Extracted records:
Lemma total_ge f l : forall i t, l !! i = Some t -> f t <= total f l.
Proof.
  induction l as [|a l IH]; intros [|i] t H; try discriminate; rewrite total_cons.
  - injection H as ->. clear IH. lia.
  - specialize (IH i t H). lia.
Qed.

(** When one goroutine accounts for the whole count, the others count 0. *)
Lemma total_unique f l : forall i t j t',
  l !! i = Some t -> total f l = f t -> j <> i -> l !! j = Some t' -> f t' = 0.
Proof.
  induction l as [|a l IH]; intros [|i] t [|j] t' Hi Htot Hne Hj;
    try discriminate; try congruence; rewrite total_cons in Htot.
  - injection Hi as ->. pose proof (total_ge f l j t' Hj). clear IH. lia.
  - injection Hj as ->. pose proof (total_ge f l i t Hi). clear IH. lia.
  - pose proof (total_ge f l i t Hi).
    apply (IH i t j t'); try assumption; lia.
Qed.

Lemma total_zero f l j t : total f l = 0 -> l !! j = Some t -> f t = 0.
Proof. intros H0 Hj. pose proof (total_ge f l j t Hj). lia. Qed.

Section Invariant.
Variable C : list Event -> Prop.

(** A goroutine that neither holds the lock nor moves is unaffected by a
    change of [events]. *)
Lemma threadOk_unheld es es' t :
  holdsR t = 0 -> holdsW t = 0 -> threadOk C es t -> threadOk C es' t.
Proof.
  destruct t as [new [| |todo|]|[| |n|snap|snap]]; cbn; intros; try discriminate; assumption.
Qed.

Lemma copyInto_all (l : list Event) : copyInto (length l) l = l.
Proof.
  unfold copyInto. rewrite take_ge by lia. rewrite Nat.sub_diag. cbn.
  apply app_nil_r.
Qed.

Lemma inv_step s s' : inv C s -> step s s' -> inv C s'.
Proof.
  intros (HR & HW & Hex & Hwhole & Hok) Hstep.
  destruct Hstep as [s i t sh' t' Hi Ht].
  pose proof (Hok i t Hi) as Hti.
  pose proof (total_insert holdsR (threads s) i t t' Hi) as HRi.
  pose proof (total_insert holdsW (threads s) i t t' Hi) as HWi.
  pose proof (total_ge holdsR (threads s) i t Hi) as HRge.
  pose proof (total_ge holdsW (threads s) i t Hi) as HWge.
  assert (Hlook : forall j u, <[i := t']> (threads s) !! j = Some u ->
                    (j = i /\ u = t') \/ (j <> i /\ threads s !! j = Some u)).
  { intros j u H. apply list_lookup_insert_Some in H as [(-> & -> & _)|[Hne H]]; auto. }
  unfold inv. cbn [shared threads].
  destruct Ht; cbn [evs writing readers holdsR holdsW threadOk] in *;
    destruct (writing sh) eqn:Hw; cbn [Nat.b2n] in *;
    try (specialize (Hex eq_refl)); try discriminate; try (exfalso; lia);
    (split; [lia|]); (split; [lia|]); (split; [intros; first [discriminate | lia]|]);
    (split; [intros; first [discriminate | auto]|]).
  - (* Lock *)
    intros j u Hj. destruct (Hlook j u Hj) as [[-> ->]|[Hne Hu]]; cbn; eauto.
  - (* events = []Event{} *)
    intros j u Hj. destruct (Hlook j u Hj) as [[-> ->]|[Hne Hu]]; cbn; eauto.
    apply (threadOk_unheld (evs sh)); [ | | eauto].
    + eapply total_zero; [|eassumption]. lia.
    + eapply (total_unique holdsW); [exact Hi | cbn; lia | exact Hne | exact Hu].
  - (* append *)
    destruct Hti as [Hnew Hcat].
    intros j u Hj. destruct (Hlook j u Hj) as [[-> ->]|[Hne Hu]]; cbn.
    + split; [assumption|]. rewrite <- Hcat, <- app_assoc. reflexivity.
    + apply (threadOk_unheld (evs sh)); [ | | eauto].
      * eapply total_zero; [|eassumption]. lia.
      * eapply (total_unique holdsW); [exact Hi | cbn; lia | exact Hne | exact Hu].
  - (* Unlock: the store is now the writer's whole collection *)
    destruct Hti as [Hnew Hcat]. rewrite app_nil_r in Hcat. now rewrite Hcat.
  - (* Unlock *)
    intros j u Hj. destruct (Hlook j u Hj) as [[-> ->]|[Hne Hu]]; cbn; eauto.
    now destruct Hti.
  - (* RLock *)
    intros j u Hj. destruct (Hlook j u Hj) as [[-> ->]|[Hne Hu]]; cbn; eauto.
  - (* make *)
    intros j u Hj. destruct (Hlook j u Hj) as [[-> ->]|[Hne Hu]]; cbn; eauto.
  - (* copy *)
    intros j u Hj. destruct (Hlook j u Hj) as [[-> ->]|[Hne Hu]]; cbn; eauto.
    subst n. rewrite copyInto_all. auto.
  - (* RUnlock *)
    intros j u Hj. destruct (Hlook j u Hj) as [[-> ->]|[Hne Hu]]; cbn; eauto.
Qed.

End Invariant.

Lemma total_idle f l :
  (forall t, idle t -> f t = 0) -> Forall idle l -> total f l = 0.
Proof.
  intros Hf. induction 1 as [|t l Ht _ IH]; [reflexivity|].
  rewrite total_cons, (Hf t Ht), IH. reflexivity.
Qed.

Lemma inv_init old ts : Forall idle ts -> inv (whole old ts) (init old ts).
Proof.
  intros Hidle. unfold inv, init. cbn [shared threads evs writing readers Nat.b2n].
  split; [|split; [|split; [|split]]].
  - symmetry. apply total_idle; [|assumption].
    intros [new [| | |]|[| | | |]]; cbn; intros; try contradiction; reflexivity.
  - symmetry. apply total_idle; [|assumption].
    intros [new [| | |]|[| | | |]]; cbn; intros; try contradiction; reflexivity.
  - discriminate.
  - intros _. now left.
  - intros i t Hi. pose proof (proj1 (Forall_lookup _ _) Hidle i t Hi) as Ht.
    destruct t as [new [| |todo|]|[| |n|snap|snap]]; cbn in *; try contradiction; auto.
    right. eauto.
Qed.

Lemma inv_reachable old ts s :
  Forall idle ts -> rtc step (init old ts) s -> inv (whole old ts) s.
Proof.
  intros Hidle Hrtc.
  eapply (rtc_ind_r (fun s => inv (whole old ts) s)); [ | | exact Hrtc].
  - now apply inv_init.
  - intros y z _ Hstep IH. eapply inv_step; eassumption.
Qed.
(** The frames still to come, delivered one by one: nothing is returned
    until the last of them, which completes the transfer. *)
Lemma deliver_rest : ∀ todo delivered,
  todo ≠ [] →
  (∀ frame, frame ∈ todo → frames !! Frame.index frame = Some frame) →
  NoDup (delivered ++ (Frame.index <$> todo)) →
  (∀ j, (j < length frames)%nat ↔ j ∈ delivered ++ (Frame.index <$> todo)) →
  ∃ self',
    process_frames todo transfer_id_timeout (state delivered) =
    Ok (replicate (length todo - 1) None ++ [Some emitted], self', []).
Proof.
  induction todo as [|frame todo IH]; [done|].
  intros delivered _ Hin Hdup Hall.
  assert (frames !! Frame.index frame = Some frame) as Hi by (apply Hin; left).
  destruct (frame_at _ _ Hi) as (_ & Htid & _ & Hprio & _).
  cbn [fmap list_fmap] in Hdup, Hall.
  assert (∀ j, j ∈ delivered → (j < length frames)%nat) as Hbelow.
  { intros j Hj. apply Hall, elem_of_app. by left. }
  assert (Frame.index frame ∉ delivered) as Hnew.
  { intros Hj. apply NoDup_app in Hdup as (_ & Hdisj & _).
    apply (Hdisj _ Hj). left. }
  assert (NoDup ((Frame.index frame :: delivered) ++ (Frame.index <$> todo)))
    as Hdup'.
  { cbn [app]. by rewrite Permutation_middle. }
  assert (∀ j, (j < length frames)%nat
               ↔ j ∈ (Frame.index frame :: delivered) ++ (Frame.index <$> todo))
    as Hall'.
  { intros j. rewrite Hall. cbn [app]. by rewrite Permutation_middle. }
  rewrite process_frames_cons, process_frame_run.
  rewrite (accept_collected delivered _ frame Hi Hnew Hbelow).
  destruct todo as [|next todo].
  - rewrite complete_collected_emits; [by eexists|..]; try done.
    intros j. rewrite Hall'. cbn [fmap list_fmap]. by rewrite app_nil_r.
  - rewrite (complete_collected_waits _ _ (Frame.index next)).
    + destruct (IH (Frame.index frame :: delivered)) as [self' ->]; try done.
      { intros f Hf. apply Hin. by right. }
      exists self'. cbn [length Nat.sub]. by rewrite Nat.sub_0_r.
    + intros k [->|Hk]%elem_of_cons; [by eapply lookup_lt_Some|auto].
    + apply Hall'. apply elem_of_app. right. left.
    + apply NoDup_app in Hdup' as (_ & Hdisj & _).
      intros Hk. apply (Hdisj _ Hk). left.
Qed.

Lemma deliver_all delivery :
  delivery ≡ₚ frames →
  ∃ self',
    process_frames delivery transfer_id_timeout (state []) =
    Ok (replicate (length frames - 1) None ++ [Some emitted], self', []).
Proof.
  intros Hperm.
  assert (2 ≤ length frames)%nat as Hmulti by apply Hwf.
  assert (Frame.index <$> frames = seq 0 (length frames)) as Hseq.
  { apply list_eq. intros j. rewrite list_lookup_fmap.
    destruct (frames !! j) as [f|] eqn:Hj; cbn.
    - rewrite lookup_seq_lt by (by eapply lookup_lt_Some).
      f_equal. by apply Hwf.
    - symmetry. apply lookup_ge_None. rewrite length_seq.
      by apply lookup_ge_None. }
  assert (Frame.index <$> delivery ≡ₚ seq 0 (length frames)) as Hidx.
  { rewrite <- Hseq. by apply fmap_Permutation. }
  rewrite <- (Permutation_length Hperm).
  apply deliver_rest.
  - intros ->. apply Permutation_length in Hperm. cbn in Hperm. lia.
  - intros frame Hf. rewrite Hperm in Hf.
    apply list_elem_of_lookup in Hf as [i Hi].
    destruct (frame_at _ _ Hi) as (-> & _). done.
  - cbn [app]. rewrite Hidx. apply NoDup_seq.
  - intros j. cbn [app]. rewrite Hidx, elem_of_seq. lia.
Qed.

End Delivery.

Lemma collected_nil frames source_node_id limit first_timestamp transfer_id :
  collected frames source_node_id limit first_timestamp transfer_id [] =
  mkReassembler source_node_id limit [] None first_timestamp transfer_id.
Proof.
  unfold collected. by rewrite bool_decide_eq_false_2 by apply not_elem_of_nil.
Qed.


(** * Further properties of the reassembler *)

(** ** What the constructor and the calls keep *)

(** One call on an instance whose limit is not negative: the configuration
    stays, and so does the bound on the bytes held. *)
Lemma accept_frame_effect_quota frame transfer_id_timeout self b s log :
  0 ≤ _max_payload_size_bytes self →
  Z.of_nat (sum_list_with length (_payloads self))
  ≤ _max_payload_size_bytes self + Z.of_nat _CRC_SIZE_BYTES →
  accept_frame_effect frame transfer_id_timeout self = (b, s, log) →
  _source_node_id s = _source_node_id self
  ∧ _max_payload_size_bytes s = _max_payload_size_bytes self
  ∧ Z.of_nat (sum_list_with length (_payloads s))
    ≤ _max_payload_size_bytes s + Z.of_nat _CRC_SIZE_BYTES.
Proof.
  destruct self as [src lim payloads max_index ts tid].
  unfold accept_frame_effect, restarted, _pure_payload_size_bytes.
  cbn [_max_payload_size_bytes _payloads _source_node_id].
  intros Hlim Hsum H. repeat case_match; simplify_eq; cbn in *.
  all: repeat split; try done; bools; lia.
Qed.

Lemma process_frame_quota frame transfer_id_timeout self result self' log :
  0 ≤ _max_payload_size_bytes self →
  Z.of_nat (sum_list_with length (_payloads self))
  ≤ _max_payload_size_bytes self + Z.of_nat _CRC_SIZE_BYTES →
  process_frame frame transfer_id_timeout self = Ok (result, self', log) →
  _source_node_id self' = _source_node_id self
  ∧ _max_payload_size_bytes self' = _max_payload_size_bytes self
  ∧ Z.of_nat (sum_list_with length (_payloads self'))
    ≤ _max_payload_size_bytes self' + Z.of_nat _CRC_SIZE_BYTES.
Proof.
  intros Hlim Hsum. rewrite process_frame_run.
  destruct (accept_frame_effect _ _ _) as [[reached s] log0] eqn:Hacc.
  destruct (accept_frame_effect_quota _ _ _ _ _ _ Hlim Hsum Hacc)
    as (Hsrc & Hmax & Hquota).
  destruct reached; [|by intros [= _ <- _]].
  rewrite complete_transfer_run. intros Hrun.
  assert (self' = s
          ∨ self' = restarted (Frame.timestamp frame)
                              (Frame.transfer_id frame + 1) s) as [->| ->].
  { revert Hrun. repeat case_match; intros; simplify_eq; auto. }
  - done.
  - rewrite restarted_fields. cbn. repeat split; try done. lia.
Qed.

Lemma process_frames_keep frames transfer_id_timeout : ∀ self,
  consistent self →
  0 ≤ _max_payload_size_bytes self →
  Z.of_nat (sum_list_with length (_payloads self))
  ≤ _max_payload_size_bytes self + Z.of_nat _CRC_SIZE_BYTES →
  ∃ results self' log,
    process_frames frames transfer_id_timeout self = Ok (results, self', log)
    ∧ length results = length frames
    ∧ consistent self'
    ∧ _source_node_id self' = _source_node_id self
    ∧ _max_payload_size_bytes self' = _max_payload_size_bytes self
    ∧ Z.of_nat (sum_list_with length (_payloads self'))
      ≤ _max_payload_size_bytes self' + Z.of_nat _CRC_SIZE_BYTES.
Proof.
  induction frames as [|frame frames IH]; intros self Hcons Hlim Hsum.
  - by exists [], self, [].
  - rewrite process_frames_cons.
    destruct (process_frame_returns frame transfer_id_timeout self Hcons)
      as (result & s & log & Hstep & Hcons').
    rewrite Hstep.
    destruct (process_frame_quota _ _ _ _ _ _ Hlim Hsum Hstep)
      as (Hsrc & Hmax & Hquota).
    destruct (IH s) as (results & self' & log' & -> & Hlen & ? & ? & ? & ?);
      try done; [lia|].
    exists (result :: results), self', (log ++ log').
    cbn [length]. repeat split; try done; congruence.
Qed.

(TASK GOAL)
Tell how many lines of the data above hold the string "Hidx". Give only the number.

(EXERCISE OUTPUT)
3